『一発当て屋(4)』

ジョーは黒服の男が気になった。
拳銃を構えてはいたが、彼を襲って来る事はなく、紳士的に話をしただけだ。
マネックスの手の者にしては、大人し過ぎる気がした。
そこで平服姿に戻ってG−2号機まで戻り、防御服を脱いで男が出て来るのを待った。
男は黒塗りの車で去って行った。
国連軍が遠目に警護しているのが解った。
ギャラクターが現われた時もすぐに行動は起こさなかった。
まあ、ジョーが居たからだが、任せておいて大丈夫なのかと少し心配になった。
しかし、黒服の男はその場を離れた。
国連軍に任せるつもりなのだろう。
国連軍がウランを盗掘するなどとは考えてもいないらしい。
まあ、実際に国連軍にそのような指示は出ていなかったのだが。
取引まで24時間に迫った。
ジョーは黒服の男を尾行して、街中に入った。
男は誰かと接触するつもりらしかった。
どうやらマネックスの『連合』の仲間と言うのが、彼の正体らしい、とジョーは気づいた。
マネックスの手の者と言う訳ではないのだ。
この大きな取引に手を貸すとは、若い割にはマネックスに見込まれた男らしい。
その男がでっぷりと太った男と接触した。
食事を共にすると言った感じだったが、ジョーは近くに自分の席を取って、適当に注文を済ませた。
話し声は低かったが、ジョーには聴こえた。
黒服の男は太った男と共に、マネックスを裏切っていたのだ。
2人は共謀し、取引の際に手に入った金を奪おうと目論んでいた。
(ふん、そんな事だろうと思ったぜ……)
ジョーは心の中で呟いた。
「ギャラクターが盗掘に現われた。それを科学忍者隊が防いでくれたぜ」
「ほう〜。科学忍者隊はISO側だろう。ISOは汚い手を使わないと言う事だな」
「そうだ。ギャラクターが盗掘に来る程、欲しがっていると知ったら、ISOはもっと金を出すかもしれない」
「法外な値段を吹っ掛けるように、マネックスを刺激してやろう」
「『一発当て屋』も今度ばかりは俺達の操り人形だな。
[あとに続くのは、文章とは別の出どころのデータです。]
(** * fastapi_errors: typed errors, their handlers and the registrar

    A shallow embedding of [fastapi_errors/errors.py].  The module is a thin
    layer over Starlette: two exception base classes, one handler factory per
    base class, and [register_errors], which binds error classes to handlers
    in an application.

    What belongs to Python or to Starlette is kept as data:
    - a class is its [__mro__], the tuple Python computes when the class is
      created and that [issubclass], [isinstance] and attribute lookup walk;
    - an exception instance is its class, its [__dict__] and its [args];
    - a [JSONResponse] and a [WebSocketException] are the arguments their
      constructors receive;
    - a Starlette application is the ordered list of the
      [add_exception_handler] calls it has received;
    - an [await] is sequential composition (one coroutine, no interleaving),
      and a hook is a terminating computation that may raise. *)

From Stdlib Require Import ZArith Lia DecimalString.
From stdpp Require Import base option list gmap strings.

(** ** Python values *)

#[warnings="-register-all"]
Inductive pyvalue : Type :=
| VNone
| VBool (b : bool)
| VInt (z : Z)
| VStr (s : string)
| VList (items : list pyvalue)
| VDict (items : gmap string pyvalue).

(** A [dict] with [str] keys: keyword arguments, a class body, an instance
    [__dict__].  Python compares dicts key by key, whatever the insertion
    order, and so does [gmap] equality. *)
Abbreviation namespace := (gmap string pyvalue).

(** ** Exceptions raised by the module, and results *)

Inductive pyexc : Type :=
| TypeError (msg : string)
| AttributeError (msg : string)
| WebSocketException (code reason : pyvalue)
| OtherException (cls_name : string) (args : list pyvalue).

Inductive result (A : Type) : Type :=
| Ok (a : A)
| Raise (e : pyexc).
Arguments Ok {A} a.
Arguments Raise {A} e.

(** Code that reads or changes a state [S] and may raise.  The state is
    returned in both cases: what was changed before a [raise] stays
    changed. *)
Definition M (S A : Type) : Type := S → result A * S.

Module Eff.
Definition ret {S A} (a : A) : M S A := λ s, (Ok a, s).
Definition raise {S A} (e : pyexc) : M S A := λ s, (Raise e, s).
Definition bind {S A B} (m : M S A) (k : A → M S B) : M S B :=
  λ s, match m s with
       | (Ok a, s') => k a s'
       | (Raise e, s') => (Raise e, s')
       end.
Definition lift {S A} (r : result A) : M S A := λ s, (r, s).
Definition get {S} : M S S := λ s, (Ok s, s).
Definition modify {S} (f : S → S) : M S unit := λ s, (Ok tt, f s).
End Eff.

Definition result_bind {A B} (r : result A) (k : A → result B) : result B :=
  match r with
  | Ok a => k a
  | Raise e => Raise e
  end.

Declare Scope py_scope.
Delimit Scope py_scope with py.
Notation "'do' x <- m ; k" := (Eff.bind m (λ x, k))
  (at level 10, x name, m at level 100, k at level 200) : py_scope.
Notation "m ;; k" := (Eff.bind m (λ _, k))
  (at level 100, k at level 200, right associativity) : py_scope.
Notation "'try' x <- r ; k" := (result_bind r (λ x, k))
  (at level 10, x name, r at level 100, k at level 200) : py_scope.
Open Scope py_scope.

(** ** Requests, connections and hooks *)

(** Starlette's [Request] and [WebSocket] are both an [HTTPConnection] over
    an ASGI scope; the module only passes them on to hooks. *)
Record HTTPConnection : Type := {
  scope_type : string;
  scope_path : string;
  scope_headers : list (string * string);
}.
Abbreviation Request := HTTPConnection.
Abbreviation WebSocket := HTTPConnection.

(** What a hook can act on outside the error: the records it has logged. *)
Definition world : Type := list string.

(** The body of an [async def hook(self, request)].  It reads attributes of
    [self] through the lookup function it is given, acts on the world, and
    returns [None] or raises.  It has no way to change the error it is
    called on: the spec asks that a hook does not alter the response. *)
Definition hook_impl : Type :=
  (string → option pyvalue) → HTTPConnection → M world unit.

(** ** Classes *)

(** The two base classes the module defines. *)
Inductive base_class : Type :=
| BaseHTTPError
| BaseWebSocketError.

(** One class object.  [Builtin] stands for a class of Python itself
    ([object], [Exception], [ValueError], ...); a [UserClass] is a class
    statement of the application, with the constants its body assigns and
    the [hook] it defines, if any.  These are the two things the module
    asks of a subclass; [__init__], [to_dict] and [to_response] are the
    ones of the base class throughout.  A body that assigns [name] hides the
    [name] property of the base classes, as any other assignment hides an
    inherited one. *)
Inductive klass : Type :=
| Builtin (name : string)
| Base (b : base_class)
| UserClass (name : string) (body : namespace) (hook : option hook_impl).

(** A class with its ancestors in method resolution order:
    [cls.__mro__ = (cls, ...)]. *)
Record pyclass : Type := {
  cls_self : klass;
  cls_supers : list klass;
}.

Definition mro (cls : pyclass) : list klass := cls_self cls :: cls_supers cls.

Definition base_name (b : base_class) : string :=
  match b with
  | BaseHTTPError => "BaseHTTPError"
  | BaseWebSocketError => "BaseWebSocketError"
  end.

(** [k.__name__] *)
Definition klass_name (k : klass) : string :=
  match k with
  | Builtin name => name
  | Base b => base_name b
  | UserClass name _ _ => name
  end.

(** [cls.__name__] *)
Definition cls_name (cls : pyclass) : string := klass_name (cls_self cls).

(** [k is b], for one of the module's base classes. *)
Definition is_base (b : base_class) (k : klass) : bool :=
  match k, b with
  | Base BaseHTTPError, BaseHTTPError => true
  | Base BaseWebSocketError, BaseWebSocketError => true
  | _, _ => false
  end.

(** [issubclass(cls, b)]: [b] occurs in [cls.__mro__]. *)
Definition issubclass (cls : pyclass) (b : base_class) : bool :=
  existsb (is_base b) (mro cls).

(** The names a class object binds to plain values in its own [__dict__].
    [BaseHTTPError] only annotates [status_code] and [message];
    [BaseWebSocketError] only annotates [code] and assigns
    [reason = None].  A [Builtin] stands for a class that binds none of the
    names the module reads. *)
Definition klass_dict (k : klass) : namespace :=
  match k with
  | Builtin _ => ∅
  | Base BaseHTTPError => ∅
  | Base BaseWebSocketError => {[ "reason" := VNone ]}
  | UserClass _ body _ => body
  end.

(** Lookup along an MRO: the first class that binds the name wins. *)
Fixpoint mro_lookup (ks : list klass) (attr : string) : option pyvalue :=
  match ks with
  | [] => None
  | k :: ks' =>
      match klass_dict k !! attr with
      | Some v => Some v
      | None => mro_lookup ks' attr
      end
  end.

(** [cls.attr] *)
Definition type_getattr (cls : pyclass) (attr : string) : result pyvalue :=
  match mro_lookup (mro cls) attr with
  | Some v => Ok v
  | None =>
      Raise (AttributeError
        ("type object '" +:+ cls_name cls +:+ "' has no attribute '"
         +:+ attr +:+ "'"))
  end.

(** ** Instances *)

Record instance : Type := {
  ob_type : pyclass;
  ob_dict : namespace;
  ob_args : list pyvalue;
}.

(** [isinstance(error, b)] *)
Definition isinstance (error : instance) (b : base_class) : bool :=
  issubclass (ob_type error) b.

(** [self.attr] for a plain attribute: the instance [__dict__] first, then
    the class. *)
Definition lookup_attr (self : instance) (attr : string) : option pyvalue :=
  match ob_dict self !! attr with
  | Some v => Some v
  | None => mro_lookup (mro (ob_type self)) attr
  end.

Definition getattr (self : instance) (attr : string) : result pyvalue :=
  match lookup_attr self attr with
  | Some v => Ok v
  | None =>
      Raise (AttributeError
        ("'" +:+ cls_name (ob_type self) +:+ "' object has no attribute '"
         +:+ attr +:+ "'"))
  end.

(** ** [BaseHTTPError] *)

Definition ERROR_TYPE_HEADER : string := "X-Error-Type".

(** Calling [cls] with keyword arguments [context], for a class whose
    [__init__] is the one of [BaseHTTPError].  A keyword named [self]
    collides with the first parameter, and Python rejects the call before
    the body runs; the body reads [self.__class__.message] for
    [Exception.__init__] and stores the keywords as [self.context]. *)
Definition BaseHTTPError_init (cls : pyclass) (context : namespace)
  : result instance :=
  match context !! "self" with
  | Some _ =>
      Raise (TypeError
        "BaseHTTPError.__init__() got multiple values for argument 'self'")
  | None =>
      try message <- type_getattr cls "message";
      Ok {| ob_type := cls;
            ob_dict := {[ "context" := VDict context ]};
            ob_args := [message] |}
  end.

(** What a class object holds under [name]: the property the two base
    classes define, or the value a class body assigns. *)
Inductive name_attr : Type :=
| NameProperty
| NameValue (v : pyvalue).

Fixpoint mro_name (ks : list klass) : option name_attr :=
  match ks with
  | [] => None
  | Base _ :: _ => Some NameProperty
  | k :: ks' =>
      match klass_dict k !! "name" with
      | Some v => Some (NameValue v)
      | None => mro_name ks'
      end
  end.

(** [self.name].  The first class of the MRO that holds [name] decides.  If
    it is a base class, that is the property, which returns
    [self.__class__.__name__] and, being a property, is not hidden by the
    instance [__dict__].  If it is a class that assigns [name], that is a
    plain class attribute: the instance [__dict__] goes first, then the
    assigned value. *)
Definition name (self : instance) : result pyvalue :=
  match mro_name (mro (ob_type self)) with
  | Some NameProperty => Ok (VStr (cls_name (ob_type self)))
  | Some (NameValue v) =>
      match ob_dict self !! "name" with
      | Some v' => Ok v'
      | None => Ok v
      end
  | None =>
      match ob_dict self !! "name" with
      | Some v' => Ok v'
      | None =>
          Raise (AttributeError
            ("'" +:+ cls_name (ob_type self)
             +:+ "' object has no attribute 'name'"))
      end
  end.

Definition to_dict (self : instance) : result namespace :=
  try message <- getattr self "message";
  try context <- getattr self "context";
  Ok {[ "message" := message; "context" := context ]}.

(** The arguments of [JSONResponse(content, status_code=..., headers=...)]. *)
Record Response : Type := JSONResponse {
  content : namespace;
  status_code : pyvalue;
  headers : namespace;
}.

Definition to_response (self : instance) (request : Request)
  : result Response :=
  try body <- to_dict self;
  try code <- getattr self "status_code";
  try type_name <- name self;
  Ok (JSONResponse body code {[ ERROR_TYPE_HEADER := type_name ]}).

(** [async def hook(self, request): return] *)
Definition BaseHTTPError_hook : hook_impl := λ _ _, Eff.ret tt.

(** ** [BaseWebSocketError] *)

(** [BaseWebSocketError] has no [__init__] of its own: an instance is built
    by [Exception.__init__] from positional arguments. *)
Definition BaseWebSocketError_new (cls : pyclass) (args : list pyvalue)
  : instance :=
  {| ob_type := cls; ob_dict := ∅; ob_args := args |}.

(** [async def hook(self, websocket): return] *)
Definition BaseWebSocketError_hook : hook_impl := λ _ _, Eff.ret tt.

(** ** Calling [error.hook(...)] *)

(** The [hook] a class object defines itself. *)
Definition klass_hook (k : klass) : option hook_impl :=
  match k with
  | Builtin _ => None
  | Base BaseHTTPError => Some BaseHTTPError_hook
  | Base BaseWebSocketError => Some BaseWebSocketError_hook
  | UserClass _ _ h => h
  end.

Fixpoint mro_hook (ks : list klass) : option hook_impl :=
  match ks with
  | [] => None
  | k :: ks' =>
      match klass_hook k with
      | Some h => Some h
      | None => mro_hook ks'
      end
  end.

(** [await error.hook(conn)]: the method is looked up on the class of the
    error and run to completion. *)
Definition hook (error : instance) (conn : HTTPConnection) : M world unit :=
  match mro_hook (mro (ob_type error)) with
  | Some body => body (lookup_attr error) conn
  | None =>
      Eff.raise (AttributeError
        ("'" +:+ cls_name (ob_type error)
         +:+ "' object has no attribute 'hook'"))
  end.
ハハハハハ…」
若い黒服の男が笑った。
しかし、その眼は笑っていなかった。
ジョーはチラリとその表情を見て、背筋が凍る思いをした。
この黒服の男、若いが只者じゃない、と見抜いたのだ。
まさかとは思うが、ベルク・カッツェの変装ではあるまいな、と思った。
その可能性は否定出来ない。
ウランを盗掘させて置きながら、裏では金を奪う手筈までしている。
カッツェならやりそうな事ではないか。
ジョーは2人が別れた後も黒服の男を尾行したが、どう言う訳か途中で撒かれてしまった。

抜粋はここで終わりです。